Data for review:

(** *** Policy, inventory, access, contracts *)
(** The contract in the policy, and whether the gate passed. *)
Definition gate_policy_snapshot b (can_proceed : bool) : M BootSt pyval :=
  match tp_fabric b with
  | Some a =>
      if can_proceed then
        except_all
          (raw ← net (read_policy a);
           policy ← of_result (policy_from_dict raw);
           set_report (fun r => r <| br_policy_revision := po_revision policy |>) ;;
           conclude_gate POLICY_SNAPSHOT_FRESH true
             ("Policy snapshot fetched, revision=" +:+ py_str (po_revision policy))
             (po_revision policy) ;;
           of_result (field "_contract" raw))
          (fun e => fail_gate POLICY_SNAPSHOT_FRESH (exn_str e) ;; mret VNone)
      else unmet POLICY_SNAPSHOT_FRESH ;; mret VNone
  | None => unmet POLICY_SNAPSHOT_FRESH ;; mret VNone
  end.
Definition count_of (l : list string) : string := zstr (Z.of_nat (length l)).
Definition inventory_gate (g : ReadinessGate) (name : string) (c : ComponentInventory)
    : M BootSt bool :=
  conclude_gate g (match ci_declared c with [] => false | _ => true end)
    (name +:+ ": " +:+ count_of (ci_declared c) +:+ " declared, " +:+ count_of (ci_authorized c)
     +:+ " authorized")
    (VStr (count_of (ci_declared c) +:+ "/" +:+ count_of (ci_authorized c))).
(** The discovery never raises. *)
Definition bootstrap_inventory b (contract : pyval) : BootstrapInventory :=
  discover importable (mkDiscovery (tp_capabilities b) (tp_tools b) (tp_models b) (tp_workers b) []
    (match contract with VNone => None | v => Some (CJson v) end)).
(** [_to_component_inventory] copies each list. *)
Definition to_component_inventory (c : ComponentInventory) : ComponentInventory :=
  mkInventory (ci_declared c) (ci_configured c) (ci_enabled c) (ci_authorized c) (ci_available c)
    (ci_functional c) (ci_tested c) (ci_verified c).
Definition report_inventory (i : BootstrapInventory) (r : BootstrapReport) : BootstrapReport :=
  ((((r <| br_capabilities := to_component_inventory (bi_capabilities i) |>)
       <| br_tools := to_component_inventory (bi_tools i) |>)
      <| br_models := to_component_inventory (bi_models i) |>)
     <| br_workers := to_component_inventory (bi_workers i) |>)
    <| br_connectors := to_component_inventory (bi_connectors i) |>.
Definition gate_inventory b (contract : pyval) : M BootSt BootstrapInventory :=
  let inv := bootstrap_inventory b contract in
  inventory_gate CAPABILITIES_INVENTORIED "capabilities" (bi_capabilities inv) ;;
  inventory_gate TOOLS_INVENTORIED "tools" (bi_tools inv) ;;
  inventory_gate MODELS_INVENTORIED "models" (bi_models inv) ;;
  inventory_gate WORKERS_INVENTORIED "workers" (bi_workers inv) ;;
  inventory_gate CONNECTORS_INVENTORIED "connectors" (bi_connectors inv) ;;
  mret inv.
(** [x or None] for a text *)
Definition text_or_none (s : string) : pyval := if str_true s then VStr s else VNone.
Definition gate_critical_access b (authorized : list string) : M BootSt bool :=
  guarded CRITICAL_ACCESS_VERIFIED
    (r ← net (verify_access boot_files boot_cwd critical_order
                (mkVerifier authorized (tp_data_dir b) (tp_fabric b) (tp_github b)));
     conclude_gate CRITICAL_ACCESS_VERIFIED (av_passed r)
       ("tested=" +:+ zstr (Z.of_nat (length (av_results r))) +:+ ", failures="
        +:+ py_repr_strs (av_critical_failures r))
       (text_or_none (str_join ", " (map at_evidence
          (filter (fun t => at_passed t = true) (av_results r)))))).
Definition verify_limits : M BootSt unit :=
  set_report (fun r => r <| br_limits_verified := true |>).
(** A JSON contract has no [contract_id] attribute. *)
Definition gate_contracts b (contract : pyval) : M BootSt bool :=
  guarded CONTRACTS_DISCOVERED
    match contract with
    | VNone =>
        match tp_fabric b with
        | Some a =>
            raw ← net (read_contract a);
            c ← of_result (contract_from_dict raw);
            verify_limits ;;
            conclude_gate CONTRACTS_DISCOVERED true ("Contract: " +:+ py_str (fc_contract_id c))
              (fc_contract_id c)
        | None => fail_gate CONTRACTS_DISCOVERED "No fabric client - cannot discover contracts"
        end
    | _ =>
        verify_limits ;;
        conclude_gate CONTRACTS_DISCOVERED true "Contract: INLINED" (VStr "INLINED")
    end.
Definition gate_delegation_context (ident : option RuntimeIdentity) : M BootSt bool :=
  report ← gets bt_report;
  let tenant := get_gate FABRIC_TENANT_BOUND report in
  let issues :=
    (if known_runtime ident then [] else ["runtime_id unknown"])
    ++ (if gr_passed tenant && truthy (gr_evidence tenant) then [] else ["tenant_id not bound"])
    ++ (if is_text "UNKNOWN" (br_fabric_node report) then ["fabric_node not resolved"] else []) in
  match issues with
  | [] => conclude_gate DELEGATION_CONTEXT_BUILT true "Delegation context complete"
      (VStr (str_join " | "
        ["runtime_id=" +:+ match ident with Some i => ri_runtime_id i | None => "" end;
         "tenant_id=" +:+ py_str (gr_evidence tenant);
         "fabric_node=" +:+ py_str (br_fabric_node report)]))
  | _ => fail_gate DELEGATION_CONTEXT_BUILT (str_join "; " issues)
  end.
(** [self.continuity.status]: the continuity engine has no such attribute. *)
Definition continuity_status (e : Engine) : result pyval :=
  raise AttributeError "'ContinuityEngine' object has no attribute 'status'".
Definition gate_continuity_coherent b : M BootSt bool :=
  match tp_continuity b with
  | None => fail_gate CONTINUITY_COHERENT "No continuity engine"
  | Some e =>
      guarded CONTINUITY_COHERENT
        (status ← of_result (continuity_status e);
         state ← of_result (py_get "state" (VStr "UNKNOWN") status);
         (if is_text "COHERENT" state
          then conclude_gate CONTINUITY_COHERENT true "Continuity coherent" state
          else fail_gate CONTINUITY_COHERENT ("Continuity state: " +:+ py_str state)))
  end.

(** *** The sequence *)
(** The node id of the report, from a second reading of the node. *)
Definition resolve_node b (verified : bool) : M BootSt unit :=
  match tp_fabric b with
  | Some a =>
      when verified (except_all
        (node ← net (read_node_config a);
         set_report (fun r => r <| br_fabric_node := fn_node_id node |>))
        (fun _ => mret tt))
  | None => mret tt
  end.
(** [gate_map]: the last result of each gate. *)
Definition gate_map (l : list GateResult) : dict ReadinessGate bool :=
  foldl (fun d r => dset (gr_gate r) (gr_passed r) d) [] l.
Definition all_mandatory_pass (l : list GateResult) : bool :=
  forallb (fun g => default false (dget g (gate_map l))) MANDATORY_GATES.

(** Planes one to three. *)
Definition is_some_identity (ident : option RuntimeIdentity) : bool :=
  match ident with Some _ => true | None => false end.
Definition resolve_planes b : M BootSt (option RuntimeIdentity * bool * bool * bool) :=
  ident ← gate_runtime_identity b;
  (match ident with
   | Some i => set_report (fun r => r <| br_runtime_id := ri_runtime_id i |>)
   | None => mret tt
   end) ;;
  gh_connected ← gate_github_connected b;
  gh_bound ← gate_github_org_bound b gh_connected;
  let can := is_some_identity ident && gh_connected && gh_bound in
  fab_reachable ← gate_fabric_reachable b can;
  verified ← gate_fabric_identity_verified b can;
  gate_fabric_node_at_remote_head b can ;;
  gate_fabric_trust_verified b can ident ;;
  gate_fabric_tenant_bound b can ident ;;
  resolve_node b verified ;;
  gate_fabric_state_readable b (can && fab_reachable) ;;
  gate_fabric_provenance b (can && fab_reachable) ident ;;
  rt_reachable ← gate_runtime_reachable b;
  gate_runtime_health_verified b rt_reachable ;;
  gate_runtime_binding_verified b rt_reachable ;;
  gate_runtime_admitted b (can && fab_reachable) ident ;;
  mret (ident, can, fab_reachable, rt_reachable).
(** Phases E to K. *)
Definition resolve_phases b (ident : option RuntimeIdentity) (can fab_reachable rt_reachable : bool)
    : M BootSt unit :=
  contract ← gate_policy_snapshot b (can && fab_reachable);
  gate_plane_reconciliation b can ident fab_reachable rt_reachable ;;
  inv ← gate_inventory b contract;
  set_report (report_inventory inv) ;;
  report ← gets bt_report;
  gate_critical_access b (ci_authorized (br_capabilities report)) ;;
  gate_contracts b contract ;;
  gate_delegation_context ident ;;
  gate_continuity_coherent b ;;
  mret tt.
Definition resolve_all b : M BootSt unit :=
  p ← resolve_planes b;
  let '(ident, can, fab_reachable, rt_reachable) := p in
  resolve_phases b ident can fab_reachable rt_reachable ;;
  report ← gets bt_report;
  set_report (finish_report (all_mandatory_pass (br_gates report)) boot_completed).
(** [resolve] *)
Definition resolve b : M Net BootstrapReport := fun sent =>
  match resolve_all b (mkBoot sent (new_report boot_started)) with
  | (s, Ok _) => (bt_net s, Ok (bt_report s))
  | (s, Raise e) => (bt_net s, Raise e)
  end.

Task brief:
Pick out every line above that holds the word "unmet" and copy it.

Response to the task:
      else unmet POLICY_SNAPSHOT_FRESH ;; mret VNone
  | None => unmet POLICY_SNAPSHOT_FRESH ;; mret VNone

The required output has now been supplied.